Penanews.id, JAKARTA – Anggota Komisi Hukum Dewan Perwakilan Rakyat dari Partai NasDem, Taufik Basari, mendesak Kepolisian Republik Indonesia menghapus praktik penyiksaan dalam proses penegakan hukum.
Taufik mengatakan Indonesia telah meratifikasi Konvensi Menentang Penyiksaan serta Perlakuan dan Penghukuman Kejam, Tidak Manusiawi, dan Merendahkan Martabat Lainnya dalam Undang-undang Nomor 5 Tahun 1998.

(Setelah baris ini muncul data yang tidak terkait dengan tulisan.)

(* ===== verification/JsValue.v ===== *)
(** * JavaScript values and thrown errors

    [jsval] is the part of the language's values the sources handle: what
    [JSON.parse] produces, plus [undefined].  An object is the list of its own
    enumerable properties in the language's property order (array-index keys
    ascending, then the others by insertion), which [obj_set] maintains.
    The conversions ([String], truthiness, [??], property reads) follow the
    language's abstract operations, with the exceptions they raise. *)

From S2P Require Import Prelude JsString JsNumber.
From Stdlib Require Import SpecFloat.

#[warnings="-register-all"]
Inductive jsval : Type :=
| JUndefined
| JNull
| JBool (b : bool)
| JNum (n : num)
| JStr (s : jsstring)
| JArr (l : list jsval)
| JObj (l : list (jsstring * jsval)).

(** Induction with the hypotheses on the elements of arrays and objects. *)
Section Induction.
Variable P : jsval -> Prop.
Hypothesis Hundef : P JUndefined.
Hypothesis Hnull : P JNull.
Hypothesis Hbool : forall b, P (JBool b).
Hypothesis Hnum : forall n, P (JNum n).
Hypothesis Hstr : forall s, P (JStr s).
Hypothesis Harr : forall l, Forall P l -> P (JArr l).
Hypothesis Hobj : forall l, Forall (fun kv => P kv.2) l -> P (JObj l).

Fixpoint jsval_rec' (v : jsval) : P v :=
  match v with
  | JUndefined => Hundef
  | JNull => Hnull
  | JBool b => Hbool b
  | JNum n => Hnum n
  | JStr s => Hstr s
  | JArr l =>
      Harr l ((fix go l : Forall P l :=
                 match l with
                 | [] => Forall_nil_2 _
                 | x :: l' => Forall_cons_2 _ _ _ (jsval_rec' x) (go l')
                 end) l)
  | JObj l =>
      Hobj l ((fix go l : Forall (fun kv => P kv.2) l :=
                 match l with
                 | [] => Forall_nil_2 _
                 | x :: l' => Forall_cons_2 _ _ _ (jsval_rec' x.2) (go l')
                 end) l)
  end.
End Induction.

(** ** Thrown values *)

(** The text of an error message: given by the program, or chosen by the
    engine or the platform (the language leaves those texts open). *)
Inductive message : Type :=
| Text (s : jsstring)
| EngineText (about : jsstring).

(** An [Error] object: [name], [message] and the properties the sources add
    ([status], and [body] or [payload]). *)
Record jserror : Type := {
  err_name : jsstring;
  err_message : message;
  err_status : option Z;
  err_payload : option jsval
}.

Inductive thrown : Type :=
| TError (e : jserror)
| TValue (v : jsval).

Definition mk_error (name : jsstring) (m : message) : thrown :=
  TError {| err_name := name; err_message := m; err_status := None; err_payload := None |}.

(** [new Error(text)] *)
Definition new_error (text : jsstring) : thrown := mk_error (js "Error") (Text text).

Definition type_error (about : jsstring) : thrown := mk_error (js "TypeError") (EngineText about).

Definition syntax_error (about : jsstring) : thrown := mk_error (js "SyntaxError") (EngineText about).

Definition uri_error : thrown := mk_error (js "URIError") (EngineText (js "URI malformed")).

Abbreviation outcome A := (res thrown A).

(** [list.map(f)] with a function that may throw. *)
Fixpoint map_outcome {A B} (f : A -> outcome B) (l : list A) : outcome (list B) :=
  match l with
  | [] => Ok []
  | x :: l' => let! y := f x in let! ys := map_outcome f l' in Ok (y :: ys)
  end.

(** ** Conditions *)

Definition truthy (v : jsval) : bool :=
  match v with
  | JUndefined | JNull => false
  | JBool b => b
  | JNum n => match n with S754_zero _ | S754_nan => false | _ => true end
  | JStr s => nonempty s
  | JArr _ | JObj _ => true
  end.

Definition nullish (v : jsval) : bool :=
  match v with JUndefined | JNull => true | _ => false end.

(** [v ?? d] *)
Definition coalesce (v d : jsval) : jsval := if nullish v then d else v.

(** [v || d] *)
Definition js_or (v d : jsval) : jsval := if truthy v then v else d.

(** ** Objects *)

Fixpoint assoc (k : jsstring) (l : list (jsstring * jsval)) : option jsval :=
  match l with
  | [] => None
  | (k', v) :: l' => if jseq k k' then Some v else assoc k l'
  end.

(** A canonical array index: decimal digits, no leading zero, below 2^32-1. *)
Definition key_index (k : jsstring) : option N :=
  match k with
  | [] => None
  | c :: r =>
      if forallb is_digit k && ((negb (c =? 48)%N) || match r with [] => true | _ => false end)
         && (digits_val k <? 4294967295)%N
      then Some (digits_val k) else None
  end.

Fixpoint obj_replace (k : jsstring) (v : jsval) (l : list (jsstring * jsval)) : list (jsstring * jsval) :=
  match l with
  | [] => []
  | (k', v') :: l' => if jseq k k' then (k', v) :: l' else (k', v') :: obj_replace k v l'
  end.

(** Insert an array-index key before the first larger index or plain key. *)
Fixpoint obj_insert_index (i : N) (k : jsstring) (v : jsval) (l : list (jsstring * jsval)) :=
  match l with
  | [] => [(k, v)]
  | (k', v') :: l' =>
      match key_index k' with
      | Some j => if (j <? i)%N then (k', v') :: obj_insert_index i k v l' else (k, v) :: l
      | None => (k, v) :: l
      end
  end.

(** Define or overwrite an own property. *)
Definition obj_set (l : list (jsstring * jsval)) (kv : jsstring * jsval) : list (jsstring * jsval) :=
  match assoc kv.1 l with
  | Some _ => obj_replace kv.1 kv.2 l
  | None =>
      match key_index kv.1 with
      | Some i => obj_insert_index i kv.1 kv.2 l
      | None => l ++ [kv]
      end
  end.

Definition obj_of_list (l : list (jsstring * jsval)) : list (jsstring * jsval) :=
  fold_left obj_set l [].

(** Read a property; [undefined] and [null] have none and throw.  The keys the
    sources read are not properties of any prototype. *)
Definition get (v : jsval) (k : jsstring) : outcome jsval :=
  match v with
  | JUndefined | JNull => Err (type_error (js "Cannot read properties"))
  | JObj l => Ok (default JUndefined (assoc k l))
  | _ => Ok JUndefined
  end.

(** [v?.k] *)
Definition get_opt (v : jsval) (k : jsstring) : jsval :=
  match v with
  | JObj l => default JUndefined (assoc k l)
  | _ => JUndefined
  end.

(** [Array.isArray(v)] *)
Definition is_array (v : jsval) : bool := match v with JArr _ => true | _ => false end.

(** ** [String(v)] and template literals *)

(** An object whose own [toString] is data (not callable) has no primitive
    value; any other plain object prints as [[object Object]]. *)
Fixpoint to_string (v : jsval) : outcome jsstring :=
  match v with
  | JUndefined => Ok (js "undefined")
  | JNull => Ok (js "null")
  | JBool b => Ok (if b then js "true" else js "false")
  | JNum n => Ok (num_to_string n)
  | JStr s => Ok s
  | JArr l =>
      (fix elems (l : list jsval) : outcome jsstring :=
         match l with
         | [] => Ok []
         | x :: l' =>
             let! a := (if nullish x then Ok [] else to_string x) in
             match l' with
             | [] => Ok a
             | _ => let! b := elems l' in Ok (a ++ js "," ++ b)
             end
         end) l
  | JObj l =>
      match assoc (js "toString") l with
      | Some _ => Err (type_error (js "Cannot convert object to primitive value"))
      | None => Ok (js "[object Object]")
      end
  end.

(** ** Lemmas on objects *)

Definition is_type_error (e : thrown) : Prop := exists i, e = TError i /\ err_name i = js "TypeError".

(** Only objects that are not convertible have no text. *)
Lemma to_string_type_error v e : to_string v = Err e -> is_type_error e.
Proof.
  revert e. induction v using jsval_rec'; simpl; try done.
  - induction H as [|x l Hx Hl IH]; [done|]. intros e.
    assert (forall e, (if nullish x then Ok [] else to_string x) = Err e -> is_type_error e) as Hx'
      by (destruct (nullish x); [done|exact Hx]).
    destruct (if nullish x then Ok [] else to_string x) as [a|e']; cbn [res_bind];
      [|intros <-%Err_inj; by apply Hx'].
    destruct l as [|y l]; [done|]. cbn [res_bind] in *.
    match goal with |- context [res_bind ?y _] => destruct y as [b|e2] eqn:E end; [done|].
    intros <-%Err_inj. by apply IH.
  - destruct (assoc _ l); [|done]. intros e <-%Err_inj. by eexists.
Qed.

Lemma map_outcome_Ok {A B} (f : A -> outcome B) l ys : map_outcome f l = Ok ys -> Forall2 (fun x y => f x = Ok y) l ys.
Proof.
  revert ys. induction l as [|x l IH]; intros ys; simpl; [by intros <-%Ok_inj|].
  destruct (f x) as [y|] eqn:E; [|done]. simpl. destruct (map_outcome f l) as [ys'|]; [|done].
  intros <-%Ok_inj. constructor; auto.
Qed.

Lemma get_get_opt v k x : get v k = Ok x -> get_opt v k = x.
Proof. by destruct v; intros [= <-]. Qed.

Lemma assoc_app k l m :
  assoc k (l ++ m) = match assoc k l with Some v => Some v | None => assoc k m end.
Proof. induction l as [|[k' v'] l IH]; simpl; [done|]. by destruct (jseq k k'). Qed.

Lemma assoc_None k l : assoc k l = None <-> k ∉ map fst l.
Proof.
  induction l as [|[k' v'] l IH]; simpl; [split; [intros _; apply not_elem_of_nil|done]|].
  rewrite not_elem_of_cons. destruct (jseq k k') eqn:E.
  - apply jseq_eq in E. subst. split; [done|]. intros [? _]. done.
  - apply jseq_neq in E. rewrite IH. tauto.
Qed.

(** Distinct keys none of which is an array index: already in property order. *)
Lemma obj_of_list_plain l :
  NoDup (map fst l) -> Forall (fun kv => key_index kv.1 = None) l -> obj_of_list l = l.
Proof.
  unfold obj_of_list.
  enough (forall acc, NoDup (map fst (acc ++ l)) -> Forall (fun kv => key_index kv.1 = None) l ->
          fold_left obj_set l acc = acc ++ l) as H by (intros; by apply (H [])).
  induction l as [|[k v] l IH]; intros acc Hnd Hidx; [by rewrite app_nil_r|].
  inversion Hidx as [|? ? Hk Hl]; subst. simpl in *.
  assert (assoc k acc = None) as Ha.
  { apply assoc_None. rewrite map_app in Hnd. simpl in Hnd.
    apply NoDup_app in Hnd as (_ & Hd & _). intros Hin. apply (Hd k Hin). left. }
  unfold obj_set at 2. simpl. rewrite Ha, Hk.
  rewrite (IH (acc ++ [(k, v)])); rewrite <- ?app_assoc; done.
Qed.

“Negara wajib memastikan tidak adanya praktik penyiksaan dalam proses hukum di negeri ini,” kata Taufik dalam keterangan tertulis, Jumat malam, 26 Juni 2020, sekaligus memperingati Hari Anti Penyiksaan Internasional.
Menurut Taufik, program ‘Promoter’ alias profesional, modern, dan terpercaya Polri akan terlihat dari keberhasilan memastikan dihentikannya praktik penyiksaan dalam setiap proses hukum.
Polri juga harus menindak tegas oknum pelaku penyiksaan serta membangun sistem dan kultur yang menjamin praktik tersebut tak terjadi. “Tanpa itu semua program promoter tidak ada artinya,” kata Taufik.
Taufik mengatakan kasus penyiksaan masih saja terjadi di beberapa tempat. Merujuk hasil pemantauan Komisi untuk Orang Hilang dan Korban Tindak Kekerasan (KontraS), selama periode Juli 2019 hingga Mei 2020 tercatat ada 62 praktik penyiksaan, 48 di antaranya dilakukan oleh Kepolisian.
Padahal, sudah ada Peraturan Kapolri Nomor 8 Tahun 2009 tentang Implementasi Prinsip dan Standar Hak Asasi Manusia dalam Penyelenggaraan Tugas Kepolisian Negara Republik Indonesia yang memberikan larangan terhadap praktek penyiksaan.
ADVERTISEMENT
“Peraturan internal saja tidak cukup, harus diikuti dengan pembangunan sistem dan perbaikan kultur untuk mencegah terjadinya tindakan penyiksaan,” kata Taufik.
Maka dari itu, Taufik mengatakan ke depannya ia akan mendorong revisi Kitab Undang-undang Hukum Acara Pidana (KUHAP). Ia berujar revisi itu menekankan perbaikan hukum acara pidana.
“Diharapkan mampu mencegah praktek penyiksaan dalam proses hukum.”